(** * The card animation scheduler of idea-execution/script.js

    The development embeds the animation system of the [Card] class
    ([animate], [update], [setHover], [flip], [reset], [slideOut],
    [slideIn], [setOpacity]) together with the three easing functions, and
    proves the properties of the scheduler stated in the specification.

    Numbers.  A JavaScript number is an IEEE 754 binary64 value.  The model
    is written once over an interface [Number] of the operations the source
    uses ([+ - * /], [Math.min], [<], [>=], literals) and has two instances:

    - [Float64]: Rocq's primitive binary64 floats, which compute what the
      engine computes (rounding, infinities, NaN);
    - [Exact]: exact rationals extended with the two infinities and NaN,
      in which rounding is not modelled but division by zero and NaN
      propagate as in IEEE 754.

    Structural properties of the scheduler are proved for every instance.
    Properties that depend on the laws of arithmetic are proved over
    [Exact]; what happens at duration 0 is proved over both; concrete runs
    are evaluated over [Float64].

    Closures.  An [onComplete] closure is represented by the list of card
    operations it performs (type [cmd], which has the operations that the
    closures of the program perform on a card); effects that leave the
    card (sounds, timers, counters of the game logic, other cards) are
    recorded as [EExtern] events.

    Observation.  Each animation object carries an identity [aid]
    (JavaScript object identity) and the card keeps a [log] of the slot
    writes made by [update] and of the callbacks it invoked.

    The game.  Around the cards, the development embeds the globals of the
    script and the functions that work on them: [createCards],
    [refillSets], [getNextSet], [handleCardClick], [applyBackgroundForSet],
    [introDropInNoBounce], the tilt of [onMouseMove] and the animation
    loop.  [Math.random] is a sequence fixed in advance, a timer is the
    description of its closure, and a colour of THREE is the term that
    built it.  Over these it proves where the animations of the card end,
    which invariants the card keeps, and how the queue of image sets, the
    click, the background and the loop behave. *)

From Stdlib Require Import ZArith QArith Qcanon List String Bool Lia.
From Stdlib Require Import Permutation DecimalString Qround Lqa Sorted.
From Stdlib Require Import Floats Uint63.
Import ListNotations.
Close Scope Qc_scope.
Close Scope Q_scope.
Open Scope nat_scope.

Set Warnings "-register-all".

(* ================================================================= *)
(** ** Numbers *)

Class Number : Type := {
  num : Type;
  lit : Q -> num;                 (* a numeric literal *)
  nadd : num -> num -> num;
  nsub : num -> num -> num;
  nmul : num -> num -> num;
  ndiv : num -> num -> num;
  nopp : num -> num;
  Math_min : num -> num -> num;
  nlt : num -> num -> bool;       (* a < b *)
  nge : num -> num -> bool        (* a >= b *)
}.

Declare Scope js_scope.
Delimit Scope js_scope with js.
Notation "a + b" := (nadd a b) : js_scope.
Notation "a - b" := (nsub a b) : js_scope.
Notation "a * b" := (nmul a b) : js_scope.
Notation "a / b" := (ndiv a b) : js_scope.
Notation "- a" := (nopp a) : js_scope.
Notation "a <? b" := (nlt a b) : js_scope.
Notation "a >=? b" := (nge a b) (at level 70, no associativity) : js_scope.

(** *** Binary64 *)

Module Float64.

Definition of_Z (z : Z) : float :=
  if (z <? 0)%Z then PrimFloat.opp (PrimFloat.of_uint63 (Uint63.of_Z (- z)))
  else PrimFloat.of_uint63 (Uint63.of_Z z).

(** A literal [p/q] with [p] and [q] below 2^53 denotes the double nearest
    to the quotient, which is what the correctly rounded division returns. *)
Definition literal (q : Q) : float :=
  PrimFloat.div (of_Z (Qnum q)) (of_Z (Zpos (Qden q))).

(** [Math.min]: NaN if an argument is NaN, and -0 is smaller than +0. *)
Definition min (a b : float) : float :=
  if PrimFloat.is_nan a || PrimFloat.is_nan b then PrimFloat.nan
  else if PrimFloat.ltb a b then a
  else if PrimFloat.ltb b a then b
  else if PrimFloat.get_sign a then a else b.

Definition number : Number := {|
  num := float;
  lit := literal;
  nadd := PrimFloat.add;
  nsub := PrimFloat.sub;
  nmul := PrimFloat.mul;
  ndiv := PrimFloat.div;
  nopp := PrimFloat.opp;
  Math_min := min;
  nlt := PrimFloat.ltb;
  nge := fun a b => PrimFloat.leb b a
|}.

End Float64.

(** *** Exact extended rationals *)

Module Exact.

Inductive xnum : Type :=
| Fin (q : Qc)
| PosInf
| NegInf
| NaN.

Definition sign (q : Qc) : comparison := (q ?= 0)%Qc.

Definition opp (a : xnum) : xnum :=
  match a with
  | Fin q => Fin (- q)%Qc
  | PosInf => NegInf
  | NegInf => PosInf
  | NaN => NaN
  end.

Definition add (a b : xnum) : xnum :=
  match a, b with
  | NaN, _ | _, NaN => NaN
  | Fin p, Fin q => Fin (p + q)%Qc
  | PosInf, NegInf | NegInf, PosInf => NaN
  | PosInf, _ | _, PosInf => PosInf
  | NegInf, _ | _, NegInf => NegInf
  end.

Definition sub (a b : xnum) : xnum := add a (opp b).

Definition scale_inf (i : xnum) (s : comparison) : xnum :=
  match s with
  | Gt => i
  | Lt => opp i
  | Eq => NaN
  end.

Definition mul (a b : xnum) : xnum :=
  match a, b with
  | NaN, _ | _, NaN => NaN
  | Fin p, Fin q => Fin (p * q)%Qc
  | Fin p, i => scale_inf i (sign p)
  | i, Fin q => scale_inf i (sign q)
  | PosInf, PosInf | NegInf, NegInf => PosInf
  | PosInf, NegInf | NegInf, PosInf => NegInf
  end.

Definition div (a b : xnum) : xnum :=
  match a, b with
  | NaN, _ | _, NaN => NaN
  | Fin p, Fin q =>
      match sign q with
      | Eq => scale_inf PosInf (sign p)      (* p / 0 *)
      | _ => Fin (p / q)%Qc
      end
  | Fin _, _ => Fin 0%Qc
  | i, Fin q =>
      match sign q with
      | Lt => opp i
      | _ => i
      end
  | _, _ => NaN                              (* infinity / infinity *)
  end.

Definition leb (a b : xnum) : bool :=
  match a, b with
  | NaN, _ | _, NaN => false
  | NegInf, _ | _, PosInf => true
  | Fin p, Fin q => match (p ?= q)%Qc with Gt => false | _ => true end
  | _, _ => false
  end.

Definition ltb (a b : xnum) : bool :=
  match a, b with
  | NaN, _ | _, NaN => false
  | Fin p, Fin q => match (p ?= q)%Qc with Lt => true | _ => false end
  | PosInf, _ | _, NegInf => false
  | _, _ => true
  end.

Definition min (a b : xnum) : xnum :=
  match a, b with
  | NaN, _ | _, NaN => NaN
  | _, _ => if ltb b a then b else a
  end.


Definition number : Number := {|
  num := xnum;
  lit := fun q => Fin (Q2Qc q);
  nadd := add;
  nsub := sub;
  nmul := mul;
  ndiv := div;
  nopp := opp;
  Math_min := min;
  nlt := ltb;
  nge := fun a b => leb b a
|}.

End Exact.

(* ================================================================= *)
(** ** Easing functions *)

Section Easing.
Context {N : Number}.
Open Scope js_scope.

(** [Math.pow] at a natural exponent, by repeated multiplication. *)
Fixpoint Math_pow (b : num) (e : nat) : num :=
  match e with
  | O => lit 1
  | S e' => b * Math_pow b e'
  end.

Definition easeOutCubic (t : num) : num :=
  lit 1 - Math_pow (lit 1 - t) 3.

Definition easeInOutCubic (t : num) : num :=
  if t <? lit (1 # 2) then lit 4 * t * t * t
  else lit 1 - Math_pow (lit (-2) * t + lit 2) 3 / lit 2.

Definition easeInCubic (t : num) : num := t * t * t.

(** The identity easing, called [linear] in the scenario of the
    specification; the source defines no function of that name. *)
Definition linear (t : num) : num := t.

End Easing.

(* ================================================================= *)
(** ** The card *)

Section Card.
Context {N : Number}.
Open Scope js_scope.
Open Scope string_scope.

Record vec2 : Type := { x2 : num; y2 : num }.
Record vec3 : Type := { x3 : num; y3 : num; z3 : num }.

(** The transform of the card's [THREE.Group]. *)
Record object3d : Type := { rotation : vec3; position : vec3; scale : vec3 }.

Record materials3 : Type := {
  frontOpacity : num; backOpacity : num; edgeOpacity : num
}.

(** What a completion closure of the program does to the card it closes
    over, operation by operation. *)
Inductive cmd : Type :=
| CSetSliding (b : bool)
    (* this.isSliding = b *)
| CAnimate (property : string) (from to duration : num)
           (easing : num -> num) (onComplete : option (list cmd))
    (* this.animate(property, from, to, duration, easing, onComplete) *)
| CSlideIn (onComplete : option (list cmd)) (zOffset : num)
    (* card.slideIn(onComplete, zOffset) *)
| CReset
    (* card.reset() *)
| CSetOpacity (value : num)
    (* card.setOpacity(value) *)
| CSetState (s : string)
    (* card.state = s *)
| CStageAtDropStart
    (* card.currentPosition.z = card.basePosition.z + CONFIG.Z_DROP_START;
       card.group.position.z = card.currentPosition.z *)
| CExtern (label : string).
    (* an effect outside the card *)

Definition callback : Type := list cmd.

Record animation : Type := {
  aid : nat;                       (* object identity *)
  property : string;
  from : num;
  to : num;
  duration : num;
  easing : num -> num;
  elapsed : num;
  onComplete : option callback;    (* undefined when absent *)
  isFlipAnimation : bool           (* undefined (falsy) unless set by flip *)
}.

(** What the card has observably done. *)
Inductive event : Type :=
| EWrite (id : nat) (p : string) (value : num)
    (* update wrote value into slot p for animation id *)
| ECall (id : nat)
    (* update invoked the onComplete of animation id *)
| EExtern (label : string).
    (* an effect outside the card *)

Record card : Type := {
  index : nat;
  state : string;
  isFlipped : bool;
  isHovered : bool;
  targetRotation : vec2;
  currentRotation : vec2;
  hoverTiltTarget : vec2;
  tiltOffset : vec2;
  baseRotationY : num;
  isSliding : bool;
  targetPosition : vec3;
  currentPosition : vec3;
  targetScale : num;
  currentScale : num;
  currentOpacity : num;
  basePosition : vec3;
  animations : list animation;
  group : object3d   (* THREE.Group: rotation, position, scale *);
  materials : option materials3   (* opacities of the front, back and edge materials, once createMesh has run *);
  nextId : nat   (* identity given to the next animation object *);
  log : list event   (* slot writes and callback invocations, oldest first *)
}.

----

● **WHAT YOU HAVE TO DO**: If a line comes after the one that contains "[introDropInNoBounce], the tilt", leave it out; return every line of the entries up to that point exactly, starting with the first, with that line included.

● **RESULT OF THE EXERCISE**:
(** * The card animation scheduler of idea-execution/script.js

    The development embeds the animation system of the [Card] class
    ([animate], [update], [setHover], [flip], [reset], [slideOut],
    [slideIn], [setOpacity]) together with the three easing functions, and
    proves the properties of the scheduler stated in the specification.

    Numbers.  A JavaScript number is an IEEE 754 binary64 value.  The model
    is written once over an interface [Number] of the operations the source
    uses ([+ - * /], [Math.min], [<], [>=], literals) and has two instances:

    - [Float64]: Rocq's primitive binary64 floats, which compute what the
      engine computes (rounding, infinities, NaN);
    - [Exact]: exact rationals extended with the two infinities and NaN,
      in which rounding is not modelled but division by zero and NaN
      propagate as in IEEE 754.

    Structural properties of the scheduler are proved for every instance.
    Properties that depend on the laws of arithmetic are proved over
    [Exact]; what happens at duration 0 is proved over both; concrete runs
    are evaluated over [Float64].

    Closures.  An [onComplete] closure is represented by the list of card
    operations it performs (type [cmd], which has the operations that the
    closures of the program perform on a card); effects that leave the
    card (sounds, timers, counters of the game logic, other cards) are
    recorded as [EExtern] events.

    Observation.  Each animation object carries an identity [aid]
    (JavaScript object identity) and the card keeps a [log] of the slot
    writes made by [update] and of the callbacks it invoked.

    The game.  Around the cards, the development embeds the globals of the
    script and the functions that work on them: [createCards],
    [refillSets], [getNextSet], [handleCardClick], [applyBackgroundForSet],
    [introDropInNoBounce], the tilt of [onMouseMove] and the animation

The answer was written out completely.